You can get the summary of the results. The first table show the optimal weight for each scenario. The second shows the proportion of each scenario and is only available when the approx option is set to True. The final table shows the final optimal weights.

[5]:

opt.summary()

[5]:

	Scenario_1	Scenario_2	Scenario_3	Scenario_4
Asset_1	0.2499	0.3495	0.1003	0.0000
Asset_2	0.1800	0.0946	0.0000	0.0000
Asset_3	0.1300	0.1300	0.1300	0.1300
Asset_4	0.1100	0.1100	0.1100	0.1100
Asset_5	0.2401	0.2259	0.5697	0.6700
Asset_6	0.0500	0.0500	0.0500	0.0500
Asset_7	0.0400	0.0400	0.0400	0.0400

	Scenario	Proportion (%)
0	Scenario_1	68.5900
1	Scenario_2	0.0000
2	Scenario_3	0.0000
3	Scenario_4	47.5900

	Weight
Asset_1	0.1714
Asset_2	0.1235
Asset_3	0.1510
Asset_4	0.1278
Asset_5	0.4835
Asset_6	0.0581
Asset_7	0.0465

The PortfolioRegretOptimizer contains a number of common optimization regimes with respect to regret optimization. We can apply the same optimization we did with the maximize_returns() method.

[6]:

from allopy import PortfolioRegretOptimizer

opt = PortfolioRegretOptimizer(main_scenarios,
                               cvar_scenarios,
                               scenario_probability,
                               rebalance=True,
                               sum_to_1=True,
                               time_unit="quarterly")

opt.set_bounds(lb, ub)
opt.maximize_returns(max_cvar=cvar_limit)
opt.summary()

[6]:

	Scenario_1	Scenario_2	Scenario_3	Scenario_4
Asset_1	0.2499	0.3494	0.1003	0.0000
Asset_2	0.1800	0.0947	0.0000	0.0000
Asset_3	0.1300	0.1300	0.1300	0.1300
Asset_4	0.1100	0.1100	0.1100	0.1100
Asset_5	0.2401	0.2259	0.5697	0.6700
Asset_6	0.0500	0.0500	0.0500	0.0500
Asset_7	0.0400	0.0400	0.0400	0.0400

	Scenario	Proportion (%)
0	Scenario_1	68.5900
1	Scenario_2	0.0000
2	Scenario_3	0.0000
3	Scenario_4	47.5900

	Weight
Asset_1	0.1714
Asset_2	0.1235
Asset_3	0.1510
Asset_4	0.1278
Asset_5	0.4835
Asset_6	0.0581
Asset_7	0.0465

API¶

The optimizers are the classes responsible for finding the ideal weights. The underlying optimizer is built from the nlopt package. The optimizers are classified into 2 categories, Deterministic and Discrete State Uncertainty.

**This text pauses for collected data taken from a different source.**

(* ===== verification/Errno.v ===== *)
(** * Linux errno mapping

    Model of src/rust_fuse/src/errno.rs, with the message constants of
    src/rust_hotpath/src/pg.rs and src/rust_hotpath/src/pg/xattrs.rs it
    classifies. *)

From stdpp Require Import prelude list numbers strings.
From Stdlib Require Import ZArith Lia.
From S2P Require Import Prelude.

#[local] Open Scope Z_scope.
#[local] Open Scope string_scope.

(** ** Error numbers (Linux, from libc) *)

Definition EPERM : Z := 1.
Definition ENOENT : Z := 2.
Definition EINTR : Z := 4.
Definition EIO : Z := 5.
Definition EBADF : Z := 9.
Definition EWOULDBLOCK : Z := 11.
Definition EACCES : Z := 13.
Definition EBUSY : Z := 16.
Definition EEXIST : Z := 17.
Definition EINVAL : Z := 22.
Definition EFBIG : Z := 27.
Definition ENOSPC : Z := 28.
Definition EROFS : Z := 30.
Definition EDEADLK : Z := 35.
Definition ENODATA : Z := 61.
Definition EOPNOTSUPP : Z := 95.

(** ** Message constants *)

Definition POSTGRES_DISK_FULL_SQLSTATE : string := "SQLSTATE 53100:".
Definition STORAGE_QUOTA_EXCEEDED_PREFIX : string := "FOD_ENOSPC:".
Definition FILE_WRITE_ACCESS_DENIED : string := "FOD_TRUNCATE_WRITE_DENIED".
Definition FILE_WRITE_TARGET_MISSING : string := "FOD_TRUNCATE_TARGET_MISSING".
Definition WRITE_OWNERSHIP_FENCE_REJECTED_PREFIX : string := "__FOD_WRITE_OWNERSHIP_FENCE_REJECTED__:".
Definition NAMESPACE_ENTRY_EXISTS_PREFIX : string := "SQLSTATE 23505: FOD_NAMESPACE_ENTRY_EXISTS:".
Definition STICKY_PERMISSION_DENIED : string := "FOD_STICKY_PERMISSION_DENIED".
Definition PARENT_ACCESS_DENIED : string := "FOD_PARENT_ACCESS_DENIED".
Definition NAMESPACE_SOURCE_CHANGED : string := "FOD_NAMESPACE_SOURCE_CHANGED".
Definition NAMESPACE_PARENT_MISSING_PREFIX : string := "FOD_NAMESPACE_PARENT_MISSING:".

(** The message of [prepare_default_acl_inheritance_on_conn] when the locked
    parent directory row is gone. *)
Definition LOCKED_PARENT_MISSING : string := "FOD_NAMESPACE_PARENT_MISSING".

(** [str::starts_with]. *)
Definition starts_with (error prefix : string) : bool := String.prefix prefix error.

Definition persist_error_errno (error : string) : Z :=
  if starts_with error STORAGE_QUOTA_EXCEEDED_PREFIX
     || starts_with error POSTGRES_DISK_FULL_SQLSTATE then ENOSPC
  else if starts_with error FILE_WRITE_ACCESS_DENIED then EACCES
  else if starts_with error FILE_WRITE_TARGET_MISSING then ENOENT
  else if starts_with error WRITE_OWNERSHIP_FENCE_REJECTED_PREFIX then EBUSY
  else EIO.

Definition namespace_mutation_errno (error : string) : Z :=
  if starts_with error POSTGRES_DISK_FULL_SQLSTATE then ENOSPC
  else if String.eqb error PARENT_ACCESS_DENIED then EACCES
  else if starts_with error NAMESPACE_ENTRY_EXISTS_PREFIX then EEXIST
  else if String.eqb error STICKY_PERMISSION_DENIED then EPERM
  else if starts_with error NAMESPACE_PARENT_MISSING_PREFIX
          || String.eqb error NAMESPACE_SOURCE_CHANGED
          || String.eqb error "FOD_UNLINK_SOURCE_CHANGED"
          || String.eqb error "FOD_LINK_SOURCE_UNAVAILABLE" then ENOENT
  else EIO.

Definition xattr_errno (error : string) : Z :=
  if String.eqb error "FOD_XATTR_OWNER_MISSING" then ENOENT
  else if String.eqb error "FOD_XATTR_EXISTS" then EEXIST
  else if String.eqb error "FOD_XATTR_MISSING" then ENODATA
  else if String.eqb error "FOD_XATTR_PERMISSION_DENIED" then EPERM
  else if String.eqb error "FOD_XATTR_ACCESS_DENIED" then EACCES
  else if String.eqb error "FOD_XATTR_NOT_SUPPORTED" then EOPNOTSUPP
  else EIO.

Definition open_lease_errno (error : string) : Z :=
  if String.eqb error "FOD_OPEN_FILE_UNAVAILABLE" then ENOENT else EIO.

(** The messages [persist_error_errno] recognises. *)
Definition persist_error_classes : list string :=
  [STORAGE_QUOTA_EXCEEDED_PREFIX; POSTGRES_DISK_FULL_SQLSTATE; FILE_WRITE_ACCESS_DENIED;
   FILE_WRITE_TARGET_MISSING; WRITE_OWNERSHIP_FENCE_REJECTED_PREFIX].

(** ** Prefixes *)

Lemma prefix_app p s : String.prefix p (p ++ s) = true.
Proof.
  induction p as [|c p IH]; [by destruct s|].
  change (String c p ++ s)%string with (String c (p ++ s)). cbn.
  destruct (Ascii.ascii_dec c c); [exact IH|congruence].
Qed.

Lemma prefix_split p s : String.prefix p s = true -> exists rest, s = (p ++ rest)%string.
Proof.
  revert s. induction p as [|c p IH]; intros s H; [by exists s|].
  destruct s as [|d s]; [done|]. cbn in H. destruct (Ascii.ascii_dec c d) as [->|]; [|done].
  destruct (IH _ H) as [rest ->]. by exists rest.
Qed.

(** Two prefixes of one string are comparable. *)
Lemma prefix_comparable p q s :
  String.prefix p s = true -> String.prefix q s = true ->
  String.prefix p q = true \/ String.prefix q p = true.
Proof.
  revert q s. induction p as [|c p IH]; intros q s Hp Hq; [left; by destruct q|].
  destruct q as [|d q]; [by right|]. destruct s as [|e s]; [done|]. cbn in *.
  destruct (Ascii.ascii_dec c e) as [->|], (Ascii.ascii_dec d e) as [->|]; try done.
  destruct (Ascii.ascii_dec e e); [|done]. by apply (IH q s).
Qed.

(** Every class of persistence error gets its errno whatever text follows
    the class's message, and no message falls into two classes: the order of the
    tests in the source does not matter. Everything else is EIO. *)
Theorem persist_error_errno_classes (detail : string) :
  persist_error_errno (STORAGE_QUOTA_EXCEEDED_PREFIX ++ detail) = ENOSPC /\
  persist_error_errno (POSTGRES_DISK_FULL_SQLSTATE ++ detail) = ENOSPC /\
  persist_error_errno (FILE_WRITE_ACCESS_DENIED ++ detail) = EACCES /\
  persist_error_errno (FILE_WRITE_TARGET_MISSING ++ detail) = ENOENT /\
  persist_error_errno (WRITE_OWNERSHIP_FENCE_REJECTED_PREFIX ++ detail) = EBUSY /\
  (forall error, persist_error_errno error <> EIO <->
     exists p, p ∈ persist_error_classes /\ starts_with error p = true) /\
  (forall error p q,
     p ∈ persist_error_classes ->
     q ∈ persist_error_classes ->
     starts_with error p = true -> starts_with error q = true -> p = q).
Proof.
  split_and!; try (by destruct detail).
  - intros error. unfold persist_error_errno. split.
    + intros H. destruct (decide (Exists (fun p => starts_with error p = true)
        persist_error_classes)) as [He|Hn];
        [by apply Exists_exists in He|exfalso].
      assert (Hno : forall p, p ∈ persist_error_classes
        -> starts_with error p = false).
      { intros p Hp. apply not_true_iff_false. intros Hs. apply Hn, Exists_exists.
        by exists p. }
      rewrite !Hno in H by (unfold persist_error_classes; set_solver). done.
    + intros (p & Hp & Hs). unfold persist_error_classes in Hp. rewrite !elem_of_cons in Hp.
      destruct Hp as [->|[->|[->|[->|[->|Hp]]]]]; [..|set_solver]; rewrite Hs;
        rewrite ?orb_true_l, ?orb_true_r; repeat case_match; done.
  - intros error p q Hp Hq Hsp Hsq. unfold starts_with in *.
    pose proof (prefix_comparable _ _ _ Hsp Hsq) as Hc. clear Hsp Hsq.
    unfold persist_error_classes in *. rewrite !elem_of_cons in Hp, Hq.
    destruct Hp as [->|[->|[->|[->|[->|Hp]]]]]; [..|set_solver];
      (destruct Hq as [->|[->|[->|[->|[->|Hq]]]]]; [..|set_solver]);
      first [done|destruct Hc as [Hc|Hc]; vm_compute in Hc; done].
Qed.

(** the namespace error classes: a disk-full report, a denied parent, an
    existing entry and a sticky-bit denial are told apart, and a missing parent or
    a vanished source is ENOENT. The message the default-ACL path produces when the
    locked parent row is gone carries no detail separator, so it is not recognised
    and surfaces as EIO. *)
Theorem namespace_mutation_errno_classes (detail : string) :
  namespace_mutation_errno (POSTGRES_DISK_FULL_SQLSTATE ++ detail) = ENOSPC /\
  namespace_mutation_errno (NAMESPACE_ENTRY_EXISTS_PREFIX ++ detail) = EEXIST /\
  namespace_mutation_errno (NAMESPACE_PARENT_MISSING_PREFIX ++ detail) = ENOENT /\
  namespace_mutation_errno PARENT_ACCESS_DENIED = EACCES /\
  namespace_mutation_errno STICKY_PERMISSION_DENIED = EPERM /\
  namespace_mutation_errno NAMESPACE_SOURCE_CHANGED = ENOENT /\
  namespace_mutation_errno LOCKED_PARENT_MISSING = EIO.
Proof. split_and!; by destruct detail. Qed.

Deterministic optimizers are suitable for instances where the problem scenario is known. For example, if it is expected to only have one market scenario, then it is suitable to use the optimizers under this category.

Discrete State Uncertainty optimizers are suitable for instances where there are multiple problem scenarios and when a discrete probability can be assigned to each scenario. For instance, there could be 3 scenarios that would happen in the future. Baseline at 50%, Upside at 30% and Downside at 20%. In this case, this class of optimizers will be most suitable to model the optimization problem.

Presently, Continuous State Uncertainty optimizers are not implemented in the package.

Base Optimizer¶

The BaseOptimizer is the underlying object that is used to optimize anything. All other optimizers inherits this class. It offers the most flexibility in modelling.

class allopy.optimize.BaseOptimizer(n, algorithm=40, *args, **kwargs)[source]¶

__init__(n, algorithm=40, *args, **kwargs)[source]¶

The BaseOptimizer is the raw optimizer with minimal support. For advanced users, this class will provide the most flexibility. The default algorithm used is Sequential Least Squares Quadratic Programming.

Parameters

n (int) – number of assets
algorithm (int or str) – the optimization algorithm
args – other arguments to setup the optimizer
kwargs – other keyword arguments

add_equality_constraint(fn, tol=None)[source]¶

Adds the equality constraint function in standard form, A = b. If the gradient of the constraint function is not specified and the algorithm used is a gradient-based one, the optimizer will attempt to insert a smart numerical gradient for it.

Parameters

fn (Callable[[ndarray], float]) – Constraint function
tol (float, optional) – A tolerance in judging feasibility for the purposes of stopping the optimization

Returns

Own instance

Return type

BaseOptimizer

add_equality_matrix_constraint(Aeq, beq, tol=None)[source]¶

Sets equality constraints in standard matrix form.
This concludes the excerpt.